El juez al-Hadrami

CARTAS DESDE TOMBUCTÚ. Por Antonio V. Frey.

Querida Elena,

Fíjate que caprichosa puede ser la Historia que en las afueras de la pequeña localidad mauritana de Azugui está el túmulo del qadi (juez) al-Hadrami. Su nombre no te dirá nada, aunque roce la vocación de leyes que tanto me fascinó de ti. Pero fue un ilustre imán al que sus contemporáneos almorávides consideraron como el teórico fundamental de su movimiento político-religioso que, allá, a finales del siglo XI, a fuerza de conquistar todo el África Occidental, alcanzó la Península Ibérica para luchar, entre otros, contra El Cid. Célebre obra suya es una guía de soberanos con el nombre traducido de Tratado de buena conducta del príncipe, al estilo de la que más tarde compondría Maquiavelo. Ese tratado, que se hizo muy famoso entre la clase dirigente almorávide, sirvió para la educación de los jóvenes príncipes de la época.

El juez al-Hadrami murió en el año 1095, mientras el emir almorávide, Yusuf b. Tasufín, se batía contra castellanos, aragoneses y algunos taifas andalusíes que se negaban a aceptar su yugo. Falleció en la retaguardia del imperio que habían creado sus discípulos, y que se extendía desde los ríos Senegal y Níger hasta casi el río Ebro. Al morir en Azugui se siguió la costumbre de inhumarlo allí mismo. Y para ello erigieron un sencillo túmulo ovalado de mampostería de piedras trabadas con una sencilla argamasa cuando no en seco, es decir, sin nada. Dado que desconocemos de mucho de las costumbres funerarias de aquella época, creo que el túmulo, arquitectura no tan abundante, debió de ser una forma de homenajearlo, significándolo. El cementerio se sitúa en una pequeña colina que despunta de entre el –mitad anaranjado, mitad amarillento- entorno.

Mucho más pintoresca es la localidad donde se halla ese cementerio, Azugui; un pueblecito de amplio caserío disperso a lo largo de un simpático valle, recorrido por un wadi seco, que se encajona entre dos cadenas de cordilleras amesetadas a las cuales, a su vez, otros torrentes secos han agrietado con unos cuantos cañones milenarios muy pintorescos, propios de una película del oeste americano. El lugar es bastante más tranquilo que la bulliciosa cercana ciudad de Atar, capital de provincia, que se sitúa a unos siete kilómetros. Ambas disfrutan de una larga historia que las relacionan con el tráfico caravanero y, por supuesto, con el joven movimiento almorávide en época de juez Hadrami.
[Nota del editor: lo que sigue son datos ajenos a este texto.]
(* ===== verification/AcActions.v ===== *)
(** What a session exchanges with the back end and the texts in it: the parameters
    of requests and the documents of answers (src/ac/ac_soap.c, ac_session.c), and
    addresses (src/common/capwap_network.c); and the actions a session executes
    (src/ac/ac_session.c): requests to the WTP on behalf of the back end and of the
    stations, frames of the data channel, and notifications.  An action runs only
    when no request waits for its answer. *)
From stdpp Require Import option list strings.
From S2P Require Import Prelude Io Header CapwapArray Timeout CapwapHash Element Packet Base64 Json.
From S2P Require Import AcWorld AcSession ElementsAc ElementsControl ElementsImage Elements80211a.
From S2P Require Import Elements80211b Tx Rx Ieee80211 Ieee80211Frame AcWlans AcIeee80211.
#[local] Open Scope Z_scope.

Section Backend.
Context {T : Target} {C : CharSign} {E : Environment}.

(** The document, printed and encoded for a parameter.  The string returned by
    [json_object_to_json_string] has a terminator. *)
Definition json_param (j : json) : option (list Z) :=
  e ← ac_base64_string_encode (json_object_to_json_string j ++ [0]); Some (cstr e).

(** [ac_soapclient_parse_json_response]: NULL when there is no document.  The
    text is decoded in a buffer of [AC_BASE64_DECODE_LENGTH] bytes; writing past
    its end is a failure. *)
Definition ac_soapclient_parse_json_response {S} (response : ac_soap_response) : ST S (option json) :=
  if negb (responsecode response =? HTTP_RESULT_OK) then ret None else
  match xmlResponseReturn response with
  | None | Some None => ret None
  | Some (Some text) =>
      let length := Z.of_nat (strlen (text ++ [0])) in
      if length =? 0 then ret None else
      let decoded := ac_base64_string_decode (text ++ [0]) in
      guard (zlen decoded <=? AC_BASE64_DECODE_LENGTH length);;
      ret (json_tokener_parse (cstr decoded))
  end.

(** The answer is the text [true]. *)
Definition answers_true (response : ac_soap_response) : bool :=
  (responsecode response =? HTTP_RESULT_OK) &&
  match xmlResponseReturn response with
  | Some (Some text) => bool_decide (text = chars "true")
  | _ => false
  end.

(** ** Addresses *)

(** [strchr]: the text before the character, and after it. *)
Fixpoint split_at (c : Z) (s : list Z) : option (list Z * list Z) :=
  match s with
  | [] => None
  | x :: s =>
      if x =? c then Some ([], s)
      else match split_at c s with Some (a, b) => Some (x :: a, b) | None => None end
  end.

(** An address, or an IPv6 address between brackets, then a colon and a port.
    The third argument of [getaddrinfo] is whether the address must be a numeric
    IPv6 one. *)
Definition capwap_address_from_string (ip : list Z) : option sockaddr_capwap :=
  match ip with
  | [] => None
  | 91 :: rest =>
      match split_at 93 rest with
      | None => None
      | Some (host, []) => getaddrinfo host None true
      | Some (host, c :: service) =>
          if c =? 58 then getaddrinfo host (Some service) true else None
      end
  | _ =>
      match split_at 58 ip with
      | None => getaddrinfo ip None false
      | Some (host, service) => getaddrinfo host (Some service) false
      end
  end.

End Backend.

Definition AC_NO_ERROR : Z := -1000.
Definition AC_ERROR_TIMEOUT : Z := -1001.
Definition CAPWAP_ERROR_AGAIN : Z := 0.
Definition CAPWAP_ERROR_SHUTDOWN : Z := -1.
Definition CAPWAP_ERROR_CLOSE : Z := -2.
Definition CAPWAP_ADD_WLAN_TUNNELMODE_LOCAL : Z := 0.

Section Actions.
Context {I : Indeterminate} {T : Target} {C : CharSign} {E : Environment}.
Context (fuel : nat) (now : timeval) (ac : ac_t) (stale_length : Z).

(** After a request: the retransmission timer, or the end of the session when it
    could not be sent. *)
Definition await_answer (sent : bool) : MS unit :=
  if sent then
    update (set_retransmitcount 0);;
    set_control_timer fuel now AC_RETRANSMIT_INTERVAL RetransmitionTimeout
  else
    ac_free_reference_last_request;;
    ac_session_teardown fuel.

Definition no_pending_request : MS unit :=
  request <- gets requestfragmentpacket;; guard (bool_decide (request = [])).

(** ** Stations *)

Definition ac_session_action_authorizestation_request (radioid wlanid : Z) (address : mac)
    : MS (option ac_soap_response) :=
  text <- lift (capwap_printf_macaddress address MACADDRESS_EUI48_LENGTH);;
  param <- lift (json_param (json_object
    [("RadioID"%string, json_object_new_int radioid);
     ("WLANID"%string, json_object_new_int wlanid);
     ("Station"%string, json_object_new_string text)]));;
  soap_of_wtp "authorizeStation" [param].

(** The interface the document names, in the table of data channels; -1 when
    there is none. *)
Definition datachannel_ifindex (index : Z) : MS Z :=
  datachannel <- lift (capwap_hash_search fuel (ifdatachannel ac) index);;
  ret (match datachannel with Some d => dc_ifindex d | None => -1 end).

(** The name of the VLAN for a network that bridges in the WTP. *)
Definition station_vlan (x : ac_wlan) (jsonsection : json) : option (list Z) :=
  if tunnelmode x =? CAPWAP_ADD_WLAN_TUNNELMODE_LOCAL then
    match get_string jsonsection "VLAN" with
    | Some s => if Z.of_nat (strlen (s ++ [0])) <? AddStation.CAPWAP_ADDSTATION_VLAN_MAX_LENGTH
                then Some (s ++ [0]) else None
    | None => None
    end
  else None.

(** The VLAN of the data channel otherwise, under one name with a dot in it. *)
Definition channel_vlan (x : ac_wlan) (jsonroot : json) : Z :=
  if negb (tunnelmode x =? CAPWAP_ADD_WLAN_TUNNELMODE_LOCAL) then
    match get_int jsonroot "DataChannelInterface.VLAN" with
    | Some v => if (0 <? v) && (v <? VLAN_MAX) then v else 0
    | None => 0
    end
  else 0.

Definition addstation_elements (n : ac_notify_station_configuration_ieee8011_add_station)
    (vlan : option (list Z)) : list message_element :=
  let rates := ns_supportedrates n in
  [element K_addstation (AddStation.Build_capwap_addstation_element (ns_radioid n) MACADDRESS_EUI48_LENGTH
     (ns_address n) vlan);
   element K_80211_station (Station.Build_capwap_80211_station_element (ns_radioid n) (ns_associationid n) 0
     (ns_address n) (ns_capabilities n) (ns_wlanid n) (zlen rates)
     (write_at 0 rates (zeros Station.CAPWAP_STATION_RATES_MAXLENGTH)))].

(** 0 when the request was sent and the kernel module knows the station. *)
Definition ac_session_action_authorizestation_response (response : ac_soap_response)
    (notify : ac_notify_station_configuration_ieee8011_add_station) : MS Z :=
  jsonroot <- ac_soapclient_parse_json_response response;;
  match jsonroot with
  | None => ret (-1)
  | Some jsonroot =>
      match get_object jsonroot "DataChannelInterface" with
      | None => ret (-1)
      | Some jsonsection =>
          match get_int jsonsection "Index" with
          | None => ret (-1)
          | Some v =>
              ifindex <- datachannel_ifindex (wrap_ulong v);;
              if ifindex <? 0 then ret (-1) else
              p <- in_world (ac_wlans_get_bssid_with_wlanid (ns_radioid notify) (ns_wlanid notify));;
              match p with
              | None => ret (-1)
              | Some p =>
                  x <- in_world (load_wlan p);;
                  sent <- send_request CAPWAP_STATION_CONFIGURATION_REQUEST
                            (addstation_elements notify (station_vlan x jsonsection));;
                  if sent : bool then
                    r <- kmod (KmodAuthorizeStation (ns_address notify) ifindex (ns_radioid notify)
                                 (ns_wlanid notify) (channel_vlan x jsonroot));;
                    if r =? 0 then await_answer true;; ret 0
                    else await_answer false;; ret (-1)
                  else await_answer false;; ret (-1)
              end
          end
      end
  end.

Definition ac_session_action_station_configuration_ieee8011_add_station
    (notify : ac_notify_station_configuration_ieee8011_add_station) : MS Z :=
  no_pending_request;;
  if negb (IS_VALID_RADIOID (ns_radioid notify)) || negb (IS_VALID_WLANID (ns_wlanid notify))
  then ret AC_NO_ERROR else
  response <- ac_session_action_authorizestation_request (ns_radioid notify) (ns_wlanid notify)
                (ns_address notify);;
  match response with
  | None => ret AC_NO_ERROR
  | Some response =>
      ac_session_action_authorizestation_response response notify;;
      ret AC_NO_ERROR
  end.

Definition ac_session_action_station_configuration_ieee8011_delete_station (radioid : Z) (address : mac) : MS Z :=
  no_pending_request;;
  if negb (IS_VALID_RADIOID radioid) then ret AC_NO_ERROR else
  sent <- send_request CAPWAP_STATION_CONFIGURATION_REQUEST
    [element K_deletestation
       (DeleteStation.Build_capwap_deletestation_element radioid MACADDRESS_EUI48_LENGTH address)];;
  await_answer sent;;
  ret AC_NO_ERROR.

(** ** The WTP and its networks *)

Definition ac_session_action_resetwtp (vendor : Z) (name : list Z) : MS Z :=
  no_pending_request;;
  sent <- send_request CAPWAP_RESET_REQUEST
    [element K_imageidentifier (ImageIdentifier.Build_capwap_imageidentifier_element vendor name)];;
  (if sent : bool then
     update (set_retransmitcount 0);;
     ac_dfa_change_state CAPWAP_RESET_STATE;;
     set_control_timer fuel now AC_RETRANSMIT_INTERVAL RetransmitionTimeout
   else await_answer false);;
  ret AC_NO_ERROR.

(** The element of a notification; what the notification does not set is 0. *)
Definition addwlan_element (n : ac_notify_addwlan_t) : message_element :=
  element K_80211_addwlan (AddWlan.Build_capwap_80211_addwlan_element (na_radioid n) (na_wlanid n)
    (na_capability n) 0 0 0 None (zeros AddWlan.CAPWAP_ADD_WLAN_GROUPTSC_LENGTH) (na_qos n) (na_authmode n)
    (na_macmode n) (na_tunnelmode n) (na_suppressssid n) (na_ssid n)).

Definition ac_session_action_addwlan (notify : ac_notify_addwlan_t) : MS Z :=
  no_pending_request;;
  if negb (IS_VALID_RADIOID (na_radioid notify)) || negb (IS_VALID_WLANID (na_wlanid notify))
  then ret AC_NO_ERROR else
  p <- in_world (ac_wlans_get_bssid_with_wlanid (na_radioid notify) (na_wlanid notify));;
  match p with
  | Some _ => ret AC_NO_ERROR
  | None =>
      sent <- send_request CAPWAP_IEEE80211_WLAN_CONFIGURATION_REQUEST [addwlan_element notify];;
      await_answer sent;;
      ret AC_NO_ERROR
  end.

(** A frame from the data channel, with its CAPWAP header. *)
Definition ac_session_action_recv_ieee80211_mgmt_packet (packet : list Z) : MS Z :=
  s <- gets (fun s => s);;
  let headersize := GET_HLEN_HEADER packet * 4 in
  let length := zlen packet in
  (if (GET_WBID_HEADER packet =? CAPWAP_WIRELESS_BINDING_IEEE80211) &&
      (sizeof_ieee80211_header <=? length - headersize)
   then in_world (ac_ieee80211_packet fuel (kmod_send (log s)) now stale_length (GET_RID_HEADER packet)
                    (drop (Z.to_nat headersize) packet) (length - headersize))
   else ret tt);;
  ret AC_NO_ERROR.

(** The data channel is alive; the first time, the session starts to run. *)
Definition action_recv_keepalive : MS Z :=
  set_keepalive_timer fuel now AC_MAX_DATA_KEEPALIVE_INTERVAL TeardownTimeout;;
  st <- gets state;;
  if st =? CAPWAP_DATA_CHECK_TO_RUN_STATE then
    response <- soap_of_wtp "runningWTPSession" [];;
    match response with
    | Some response =>
        if responsecode response =? HTTP_RESULT_OK then
          ac_dfa_change_state CAPWAP_RUN_STATE;;
          set_control_timer fuel now AC_MAX_ECHO_INTERVAL TeardownTimeout;;
          ret AC_NO_ERROR
        else ret CAPWAP_ERROR_CLOSE
    | None => ret CAPWAP_ERROR_CLOSE
    end
  else ret AC_NO_ERROR.

Definition ac_session_action_execute (action : ac_session_action) : MS Z :=
  match action with
  | AC_SESSION_ACTION_CLOSE => ret CAPWAP_ERROR_CLOSE
  | AC_SESSION_ACTION_RESET_WTP vendor name => ac_session_action_resetwtp vendor name
  | AC_SESSION_ACTION_ADDWLAN notify => ac_session_action_addwlan notify
  | AC_SESSION_ACTION_RECV_KEEPALIVE => action_recv_keepalive
  | AC_SESSION_ACTION_RECV_IEEE80211_MGMT_PACKET packet => ac_session_action_recv_ieee80211_mgmt_packet packet
  | AC_SESSION_ACTION_NOTIFY_EVENT e =>
      update (fun s => set_notifyevent (notifyevent s ++ [e]) s);; ret AC_NO_ERROR
  | AC_SESSION_ACTION_STATION_CONFIGURATION_IEEE80211_ADD_STATION notify =>
      ac_session_action_station_configuration_ieee8011_add_station notify
  | AC_SESSION_ACTION_STATION_CONFIGURATION_IEEE80211_DELETE_STATION radioid address =>
      ac_session_action_station_configuration_ieee8011_delete_station radioid address
  | AC_SESSION_ACTION_STATION_ROAMING address => in_world (action_station_roaming fuel address);; ret AC_NO_ERROR
  end.

End Actions.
Acuérdate que las rutas caravanas hasta hace no mucho tiempo –e incluso hoy día, de alguna manera- eran las arterias por donde fluía el comercio, la riqueza y, hasta cierto punto, la vida del Sahara. Desde la época del califato de Córdoba, a los diferentes reinos de la España medieval llegaba oro y mercaderías de los países negros, el llamado Sudán, y a estos llegaba la sal de las salinas del Marruecos antiguo, así como otros productos manufacturados. Las rutas caravaneras unían dos mundos de un mismo continente, y, aunque también se emplearon para la guerra,  como el caso de los citados almorávides, que llegaron hasta Tombuctú y el río Níger, también sirvió para conducir exiliados granadinos y sus libros, allá, a finales del siglo XV. Por ello, no es de extrañar que en esa última ciudad todavía se hallen ocasionalmente magníficos manuscritos que un día durmieron en estanterías del último reino moro de España. Y, de hecho, es una paradoja, mi querida Elena, que sin el juez Hadrami y sus compañeros almorávides probablemente la Reconquista se hubiera completado en época del Cid, pues el empuje de los castellanos, que habían tomado Toledo en esos años, era imparable. Fíjate hasta qué punto nos une la Historia con la otra ribera del Estrecho.